* **Instructions for the task**: Copy out the entries below exactly as they stand, but only from the line containing "rewrite trim_segment, second_field_segment by (exact Hv" through the line containing "Hypothesis T_plain : string_forall".

* **Excerpts from a dataset**:
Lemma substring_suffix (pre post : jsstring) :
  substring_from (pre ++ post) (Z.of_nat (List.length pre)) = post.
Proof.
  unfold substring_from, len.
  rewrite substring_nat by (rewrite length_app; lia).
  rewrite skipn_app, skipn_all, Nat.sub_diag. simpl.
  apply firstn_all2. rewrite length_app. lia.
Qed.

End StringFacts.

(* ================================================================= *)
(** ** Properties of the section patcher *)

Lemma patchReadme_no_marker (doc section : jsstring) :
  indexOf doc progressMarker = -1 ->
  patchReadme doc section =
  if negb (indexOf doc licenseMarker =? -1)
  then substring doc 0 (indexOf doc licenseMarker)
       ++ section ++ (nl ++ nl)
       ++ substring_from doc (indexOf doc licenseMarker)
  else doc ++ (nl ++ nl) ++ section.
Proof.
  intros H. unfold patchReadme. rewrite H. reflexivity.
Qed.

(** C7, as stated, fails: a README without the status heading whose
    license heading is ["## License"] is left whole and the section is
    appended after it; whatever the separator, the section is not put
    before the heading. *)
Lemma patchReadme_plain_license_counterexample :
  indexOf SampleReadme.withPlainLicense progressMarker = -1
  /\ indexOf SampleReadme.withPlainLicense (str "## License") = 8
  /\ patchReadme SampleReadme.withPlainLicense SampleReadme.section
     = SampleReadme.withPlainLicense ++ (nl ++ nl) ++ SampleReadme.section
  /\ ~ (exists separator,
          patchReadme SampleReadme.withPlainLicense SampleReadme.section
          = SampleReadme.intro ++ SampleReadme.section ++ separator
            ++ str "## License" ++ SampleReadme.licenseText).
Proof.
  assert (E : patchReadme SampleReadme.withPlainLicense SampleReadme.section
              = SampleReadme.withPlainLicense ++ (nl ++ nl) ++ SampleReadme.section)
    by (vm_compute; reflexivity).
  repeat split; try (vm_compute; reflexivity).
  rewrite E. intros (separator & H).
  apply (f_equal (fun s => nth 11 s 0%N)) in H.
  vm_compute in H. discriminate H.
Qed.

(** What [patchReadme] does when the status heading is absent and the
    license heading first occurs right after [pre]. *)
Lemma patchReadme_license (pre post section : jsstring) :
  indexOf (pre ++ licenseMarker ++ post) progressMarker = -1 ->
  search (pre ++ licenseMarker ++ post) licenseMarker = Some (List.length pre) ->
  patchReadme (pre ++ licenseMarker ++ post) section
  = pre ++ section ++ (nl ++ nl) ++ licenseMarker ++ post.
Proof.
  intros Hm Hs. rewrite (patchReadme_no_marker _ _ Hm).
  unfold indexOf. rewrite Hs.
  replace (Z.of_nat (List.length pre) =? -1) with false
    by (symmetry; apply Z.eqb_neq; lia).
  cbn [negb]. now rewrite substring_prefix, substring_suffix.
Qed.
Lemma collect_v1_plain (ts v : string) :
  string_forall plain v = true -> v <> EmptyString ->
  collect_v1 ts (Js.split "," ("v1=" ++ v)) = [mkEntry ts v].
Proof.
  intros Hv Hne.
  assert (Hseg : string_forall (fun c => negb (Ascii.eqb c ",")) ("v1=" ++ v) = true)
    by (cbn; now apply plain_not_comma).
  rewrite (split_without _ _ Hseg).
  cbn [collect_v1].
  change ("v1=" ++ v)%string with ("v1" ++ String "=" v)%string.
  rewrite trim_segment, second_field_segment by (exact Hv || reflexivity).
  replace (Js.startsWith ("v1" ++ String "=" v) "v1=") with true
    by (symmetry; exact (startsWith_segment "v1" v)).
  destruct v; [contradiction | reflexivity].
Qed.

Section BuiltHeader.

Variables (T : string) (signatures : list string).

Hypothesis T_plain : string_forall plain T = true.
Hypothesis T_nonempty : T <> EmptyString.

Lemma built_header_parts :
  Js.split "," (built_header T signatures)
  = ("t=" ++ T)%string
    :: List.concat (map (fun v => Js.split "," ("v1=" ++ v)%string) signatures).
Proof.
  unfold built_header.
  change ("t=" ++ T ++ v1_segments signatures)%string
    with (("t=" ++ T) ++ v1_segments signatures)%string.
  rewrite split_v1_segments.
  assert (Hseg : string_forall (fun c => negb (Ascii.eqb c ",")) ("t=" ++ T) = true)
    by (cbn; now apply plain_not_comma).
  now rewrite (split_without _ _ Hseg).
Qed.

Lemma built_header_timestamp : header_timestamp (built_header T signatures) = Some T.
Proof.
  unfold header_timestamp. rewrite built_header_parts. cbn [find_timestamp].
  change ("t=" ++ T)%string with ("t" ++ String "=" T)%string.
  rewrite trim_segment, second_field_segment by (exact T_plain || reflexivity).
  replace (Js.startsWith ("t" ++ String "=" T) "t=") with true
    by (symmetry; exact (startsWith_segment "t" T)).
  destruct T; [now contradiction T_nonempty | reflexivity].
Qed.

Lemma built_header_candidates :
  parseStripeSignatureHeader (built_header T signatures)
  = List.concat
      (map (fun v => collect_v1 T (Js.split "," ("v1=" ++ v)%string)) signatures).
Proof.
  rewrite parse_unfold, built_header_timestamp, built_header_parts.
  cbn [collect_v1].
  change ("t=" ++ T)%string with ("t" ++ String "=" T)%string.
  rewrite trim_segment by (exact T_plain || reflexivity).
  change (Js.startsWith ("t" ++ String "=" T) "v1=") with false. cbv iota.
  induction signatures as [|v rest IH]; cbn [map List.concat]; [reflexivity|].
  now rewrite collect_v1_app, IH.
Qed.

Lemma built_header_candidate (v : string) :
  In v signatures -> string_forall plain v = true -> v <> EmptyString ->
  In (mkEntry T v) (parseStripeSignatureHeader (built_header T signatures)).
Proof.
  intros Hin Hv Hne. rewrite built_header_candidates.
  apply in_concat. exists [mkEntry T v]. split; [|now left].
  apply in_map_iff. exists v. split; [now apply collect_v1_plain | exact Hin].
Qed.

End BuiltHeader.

* **Answer below**:
  rewrite trim_segment, second_field_segment by (exact Hv || reflexivity).
  replace (Js.startsWith ("v1" ++ String "=" v) "v1=") with true
    by (symmetry; exact (startsWith_segment "v1" v)).
  destruct v; [contradiction | reflexivity].
Qed.

Section BuiltHeader.

Variables (T : string) (signatures : list string).

Hypothesis T_plain : string_forall plain T = true.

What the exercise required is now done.